Director Rupert Goold’s vision and actor Patrick Stewart’s stunningly vivid acting combined to make Goold’s recent arctic production of The Tempest for the RSC one of the most memorable stagings of the play seen for many years. Goold’s latest and equally inventive production is Macbeth at Chichester’s Minerva Theatre, and it happily reunites the director with Stewart. This production is actually even more brilliant and memorable than The Tempest, Stewart on blisteringly good form as Macbeth, and everybody present in the small dark room intensely transported to the brutal Court of Macbeth. It seems that Goold is a director who is able to perfectly match his innovative ideas with our national playwright’s drama, crucially without the pairing seeming in any way forced (or ‘directors’ theatre’, if used in the pejorative sense). Everything seen onstage is justified by Shakespeare’s words (comprehensibly delivered by all the company). Goold simply illuminates and illustrates ideas with his concept, never detracting from the play.
We are taken inside the white tiled bunker of an autocratic leader, a Soviet style dictator (uniforms, goose-stepping and all), with echoes of the drab Russia of Stalin alongside the seductive privilege of power. In the thrilling (but horrendous) opening scene of this bloody, violent and gripping production, nurses tend to a wounded soldier, but the women are soon revealed as the weird sisters, they administer gas to the man, putting him into a grimace of absolute agony and then a swift demise. These witches are the angels of death in our play, seemingly running a mortuary for the victims of the regime, and also turning up in the Macbeths’ household, chopping up meat as highly unsettling domestic servants. The malevolent, but low key presence of the witches throughout much of the play is very effective indeed, they can be seen as sirens of evil urging Macbeth on with their supernatural powers (belief in witchcraft being widespread in Shakespeare’s time).

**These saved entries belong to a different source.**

(** * Correlation & Regression Visualizer: numerical core and interaction state

    A shallow embedding of the JavaScript sources
      - src/src/App.jsx        (module [App], the current application),
      - src/src/App_old.jsx    (module [AppOld]),
      - src/unnamed/part_000   (module [Part000]),
      - src/unnamed/part_001   (module [Part001]).

    Numbers.  The sources are read in two ways.
      - In exact arithmetic a JavaScript number is a real number: [+ - * /],
        [Math.sqrt], [Math.min] and [Math.max] are the exact operations of
        [R].  Rounding, overflow, infinities and NaN are outside this
        reading; the tests [v === 0], [!v] and [v || 1] are then all the
        test [v = 0].  It is the reading of the statements about control
        flow, stored values, draws and exact identities.
      - In module [F64] a number is what it is at run time, an IEEE 754
        binary64 value, and the operations are the rounded ones of Rocq's
        primitive floats.  [v === 0] is true of both zeros and false of
        NaN, [!v] is true of NaN as well.  This reading carries
        [computeCorrelation] and [generateCorrelatedData], whose results
        depend on rounding, underflow and overflow; it runs on concrete
        arrays.

    Arrays are lists; an array of [{x, y}] objects is a [list point].
    Reading an array past its end yields [undefined] in JavaScript, which
    arithmetic turns into NaN: [nth] yields NaN in [F64], and 0 in exact
    arithmetic, where it is outside the model.  Every caller in the sources
    passes arrays of equal length, and the properties below assume it where
    it matters.

    Randomness.  [randn()] is the only effect of the numerical core.  It is
    threaded explicitly: a generator state [rng] and a function
    [randn : rng -> R * rng] returning the draw and the next state.  The
    body of [randn] is modelled in module [BoxMuller] over a source for
    [Math.random]; its two [while] loops carry a bound on their draws. *)

From Stdlib Require Import PrimFloat.
From Stdlib Require Import Reals Lra Lia List ZArith Bool.
Import ListNotations.
Open Scope R_scope.

(** ** JavaScript primitives used by the sources *)

(** [v === 0] on numbers. *)
Definition isZero (v : R) : bool :=
  if Req_dec_T v 0 then true else false.

(** [!v] on numbers: the only falsy real is 0. *)
Definition falsy (v : R) : bool := isZero v.

(** [v || d]: [d] when [v] is falsy, [v] otherwise. *)
Definition orElse (v d : R) : R :=
  if falsy v then d else v.

(** [arr.reduce((a, b) => a + b, 0)]. *)
Definition sumArray (arr : list R) : R :=
  fold_left (fun a b => a + b) arr 0.

(** [Math.min(...arr)] and [Math.max(...arr)].  On the empty array JavaScript
    yields [+Infinity] and [-Infinity]; the callers never use that value (the
    loops that read it run zero times), here it is 0. *)
Definition Math_min (arr : list R) : R :=
  match arr with
  | [] => 0
  | a :: rest => fold_left Rmin rest a
  end.

Definition Math_max (arr : list R) : R :=
  match arr with
  | [] => 0
  | a :: rest => fold_left Rmax rest a
  end.

(** The object [{ x: ..., y: ... }]. *)
Record point : Type := mkPoint { x : R; y : R }.

(** The object returned by [computeRegressionLine].  App.jsx and part_001
    build [{ slope, intercept }]; App_old.jsx and part_000 build
    [{ slope, intercept, meanY }].  Reading a property the literal does not
    list gives [undefined]: [meanY = None]. *)
Record RegressionResult : Type := mkResult {
  slope : R;
  intercept : R;
  meanY : option R
}.
(** * Story carousel: navigation, gestures and progress drivers

    A shallow embedding of the logic of the two page components
    [PhotoCarouselPage] and [VideoCarouselPage] and of the hook
    [useWheelAndSwipe] they share.

    Conventions.
    - An item index is a JavaScript number that only ever holds an integer; it
      is a [Z], and the JavaScript remainder operator [%] (truncating, sign of
      the dividend) is [Z.rem].  Sums and remainders of such numbers are
      exact as long as every operand and result is a safe integer (of
      magnitude at most [Nav.maxSafeInteger], 2^53 - 1); item counts are
      array lengths and the pages only pass [index + 1] and [index - 1].
    - Timestamps, pixel coordinates and wheel deltas are JavaScript numbers
      holding finite values; they are exact rationals [Q].  Comparisons,
      [Math.abs], [Math.min], [Math.max] and subtraction are read exactly.
    - [HTMLMediaElement.duration] may be [NaN] or [Infinity]; the small type
      [JS.num] keeps those values.
    - React refs ([useRef]) and state ([useState]) are record fields; a
      callback handed to the hook is a command ([nav]) returned by the
      handler and executed by the page. *)

From Stdlib Require Import ZArith QArith Qminmax Qabs Lia Lqa List Bool.
Import ListNotations.

(* ================================================================== *)
(** ** JavaScript numbers *)

Module JS.

(** A number that may be [NaN] or infinite (signed zeros are identified). *)
Inductive num : Type :=
| NaN
| Fin (q : Q)
| PosInf
| NegInf.

(** [a || b] on numbers: [a] when truthy, i.e. neither [NaN] nor zero. *)
Definition or (a b : num) : num :=
  match a with
  | NaN => b
  | Fin q => if Qeq_bool q 0 then b else a
  | PosInf | NegInf => a
  end.

(** [Math.max(a, b)]. *)
Definition max (a b : num) : num :=
  match a, b with
  | NaN, _ | _, NaN => NaN
  | PosInf, _ | _, PosInf => PosInf
  | NegInf, x | x, NegInf => x
  | Fin x, Fin y => Fin (Qmax x y)
  end.

(** [Math.min(a, b)]. *)
Definition min (a b : num) : num :=
  match a, b with
  | NaN, _ | _, NaN => NaN
  | NegInf, _ | _, NegInf => NegInf
  | PosInf, x | x, PosInf => x
  | Fin x, Fin y => Fin (Qmin x y)
  end.

(** Sign of a rational as the infinity it produces when divided by zero. *)
Definition signed_inf (q : Q) : num :=
  if Qle_bool q 0 then (if Qeq_bool q 0 then NaN else NegInf) else PosInf.

Definition flip (a : num) : num :=
  match a with
  | PosInf => NegInf
  | NegInf => PosInf
  | _ => a
  end.

(** [a / b]. *)
Definition div (a b : num) : num :=
  match a, b with
  | NaN, _ | _, NaN => NaN
  | Fin x, Fin y => if Qeq_bool y 0 then signed_inf x else Fin (x / y)
  | Fin _, (PosInf | NegInf) => Fin 0
  | (PosInf | NegInf), (PosInf | NegInf) => NaN
  | PosInf, Fin y => if Qle_bool 0 y then PosInf else NegInf
  | NegInf, Fin y => if Qle_bool 0 y then NegInf else PosInf
  end.

(** [a * b], for a finite factor [b]. *)
Definition scale (a : num) (b : Q) : num :=
  match a with
  | NaN => NaN
  | Fin x => Fin (x * b)
  | PosInf => signed_inf b
  | NegInf => flip (signed_inf b)
  end.

(** [x < y] on finite numbers, as a boolean. *)
Definition ltb (x y : Q) : bool := negb (Qle_bool y x).

End JS.

(* ================================================================== *)
(** ** Navigation controller: [go], [next], [prev] *)

Module Nav.

(** [Number.MAX_SAFE_INTEGER]: up to this magnitude integers are doubles
    and their sums are computed exactly. *)
Definition maxSafeInteger : Z := 9007199254740991.

(** [go]: [setIndex(() => (i + total) % total)]; the value stored.  The sum
    is the exact one; it is what the code computes while [i], [total] and
    [i + total] are safe integers. *)
Definition go (total i : Z) : Z := Z.rem (i + total) total.

(** [next = () => go(index + 1)]. *)
Definition next (total index : Z) : Z := go total (index + 1).

(** [prev = () => go(index - 1)]. *)
Definition prev (total index : Z) : Z := go total (index - 1).

(** The contract as the specification words it,
    [((targetIndex % itemCount) + itemCount) % itemCount], with the same
    JavaScript remainder. *)
Definition goTo_spec (itemCount targetIndex : Z) : Z :=
  Z.rem (Z.rem targetIndex itemCount + itemCount) itemCount.

End Nav.

(* ================================================================== *)
(** ** Input listener: the hook [useWheelAndSwipe] *)

Module Gesture.

(** What a handler asks of the page: the callback it invoked, if any. *)
Inductive nav : Type :=
| NavNone
| NavNext
| NavPrev.

(** The part of a [Touch] the handlers read. *)
Record touch : Type := Touch { clientX : Q; clientY : Q }.

(** The three refs of the hook, and the deadlines of the [setTimeout]
    callbacks it has pending in the browser, oldest first. *)
Record hook : Type := Hook {
  touchStartX : option Q;
  touchStartY : option Q;
  isThrottled : bool;
  timers : list Q
}.

Definition mounted : hook :=
  {| touchStartX := None; touchStartY := None;
     isThrottled := false; timers := [] |}.

(** The result of running a handler: it threw (reading a property of
    [undefined]) or it returned, leaving the hook in some state. *)
Inductive outcome : Type :=
| Threw
| Done (h : hook) (n : nav).

Definition wheelDeltaThreshold : Q := 20.
Definition wheelThrottleMs : Q := 400.
Definition swipeThresholdPx : Q := 40.

(** [onWheel], run at time [now] on an event with the given [deltaY]. *)
Definition onWheel (now deltaY : Q) (h : hook) : hook * nav :=
  if isThrottled h then (h, NavNone)
  else if JS.ltb (Qabs deltaY) wheelDeltaThreshold then (h, NavNone)
  else
    ({| touchStartX := touchStartX h; touchStartY := touchStartY h;
        isThrottled := true;
        timers := timers h ++ [now + wheelThrottleMs] |},
     if JS.ltb 0 deltaY then NavNext else NavPrev).

(** The callback given to [setTimeout]: [isThrottled.current = false].
    The browser drops the timer it has just run. *)
Definition onTimeout (h : hook) : hook :=
  {| touchStartX := touchStartX h; touchStartY := touchStartY h;
     isThrottled := false; timers := tl (timers h) |}.

(** [onTouchStart]: [e.touches[0]] is [undefined] on an empty list. *)
Definition onTouchStart (touches : list touch) (h : hook) : outcome :=
  match touches with
  | [] => Threw
  | t :: _ =>
      Done {| touchStartX := Some (clientX t); touchStartY := Some (clientY t);
              isThrottled := isThrottled h; timers := timers h |} NavNone
  end.

(** [onTouchMove] only calls [preventDefault]; the hook is untouched. *)
Definition onTouchMove (cancelable : bool) (h : hook) : outcome :=
  Done h NavNone.

(** [onTouchEnd]. *)
Definition onTouchEnd (changedTouches : list touch) (h : hook) : outcome :=
  match touchStartX h, touchStartY h with
  | Some sx, Some sy =>
      match changedTouches with
      | [] => Threw
      | t :: _ =>
          let dx := clientX t - sx in
          let dy := clientY t - sy in
          let isHorizontal := JS.ltb (Qabs dy) (Qabs dx) in
          let threshold := swipeThresholdPx in
          Done {| touchStartX := None; touchStartY := None;
                  isThrottled := isThrottled h; timers := timers h |}
               (if isHorizontal && JS.ltb threshold (Qabs dx)
                then (if JS.ltb dx 0 then NavNext else NavPrev)
                else NavNone)
      end
  | _, _ => Done h NavNone
  end.

(** The events the hook listens to, each with the time its handler runs. *)
Inductive event : Type :=
| Wheel (t deltaY : Q)
| Timeout (t : Q)
| TouchStart (t : Q) (touches : list touch)
| TouchMove (t : Q) (cancelable : bool)
| TouchEnd (t : Q) (changedTouches : list touch).

Definition time_of (e : event) : Q :=
  match e with
  | Wheel t _ | Timeout t | TouchStart t _ | TouchMove t _ | TouchEnd t _ => t
  end.

(** An exception escaping a listener is reported by the browser; the page
    goes on with the state the handler left, here the state before it. *)
Definition settle (h : hook) (o : outcome) : hook * nav :=
  match o with
  | Threw => (h, NavNone)
  | Done h' n => (h', n)
  end.

Definition handle (h : hook) (e : event) : hook * nav :=
  match e with
  | Wheel t deltaY => onWheel t deltaY h
  | Timeout _ => (onTimeout h, NavNone)
  | TouchStart _ touches => settle h (onTouchStart touches h)
  | TouchMove _ cancelable => settle h (onTouchMove cancelable h)
  | TouchEnd _ changedTouches => settle h (onTouchEnd changedTouches h)
  end.

(** What the event loop allows at time [clock]: time does not go back, and
    a timer runs no earlier than its deadline (all delays are equal, so the
    oldest timer is the next to run). *)
Definition enabled (clock : Q) (h : hook) (e : event) : bool :=
  Qle_bool clock (time_of e) &&
  match e with
  | Timeout t =>
      match timers h with
      | d :: _ => Qle_bool d t
      | [] => false
      end
  | _ => true
  end.

(** Run a sequence of events; each event is paired with the callback its
    handler invoked.  [None] when the sequence is not a possible one. *)
Fixpoint exec (clock : Q) (h : hook) (es : list event)
  : option (list (event * nav)) :=
  match es with
  | [] => Some []
  | e :: es' =>
      if enabled clock h e then
        let (h', n) := handle h e in
        option_map (cons (e, n)) (exec (time_of e) h' es')
      else None
  end.

(** The throttle flag and the timer queue go together: not throttled and
    nothing pending, or throttled and exactly one timer pending. *)
Definition timer_inv (h : hook) : Prop :=
  (isThrottled h = false /\ timers h = []) \/
  (isThrottled h = true /\ exists d, timers h = [d]).

End Gesture.

(* ================================================================== *)
(** ** A viewer: the index, the index its callbacks closed over, the hook *)

Module Viewer.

Kate Fleetwood as Lady Macbeth could give classes on cold ambition and determination, her seductive hostess turning into a calculated murderer without a second thought. But Macbeth is initially torn over the murder of his King and paralysed with guilt immediately after it, but ambition dives him on an inexorable path to power and glory. This is especially apt in the Soviet setting, with everyone in thrall to their dear leader; what other choice but bloody murder was there to get ahead? Stewart so brilliant embodies a huge range emotion in his performance, from stumbling and unsure in thought, to absolutely determined but wracked with paranoid anxiety, it truly is a masterclass.
The whole cast give fine performances, but Christopher Patrick Nolan’s searching Irish porter and Michael Feast’s haunted and ultimately scary Macduff are particularly worthy of mention. As for the staging, the darkness and inventiveness cannot be matched in any recent Shakespeare production, Goold give us shadowy nooks, political assassinations on a crowded train, blood running from the kitchen tap and a fascinating double view of Macbeth’s vision of Banquo at the feast (firstly with a bloody Banquo present, the second time from the point of view of the guest, without the ghost). His pairing with acting talent like Stewart’s clearly also bears much fruit, and I certainly hope they work together again soon.
Despite having seen the play many times, I was absolutely gripped by the action not just the acting, the tension and atmosphere sometimes putting the whole audience palpably on edge. It is also seems pretty horrific as a production (and the play certainly is), but Goold leaves some of the terror up to our imagination, giving us the power to see the awful things happening just around the corner. A fascinating and brilliant production, which hopefully will be seen in London after it’s sell out Chichester run.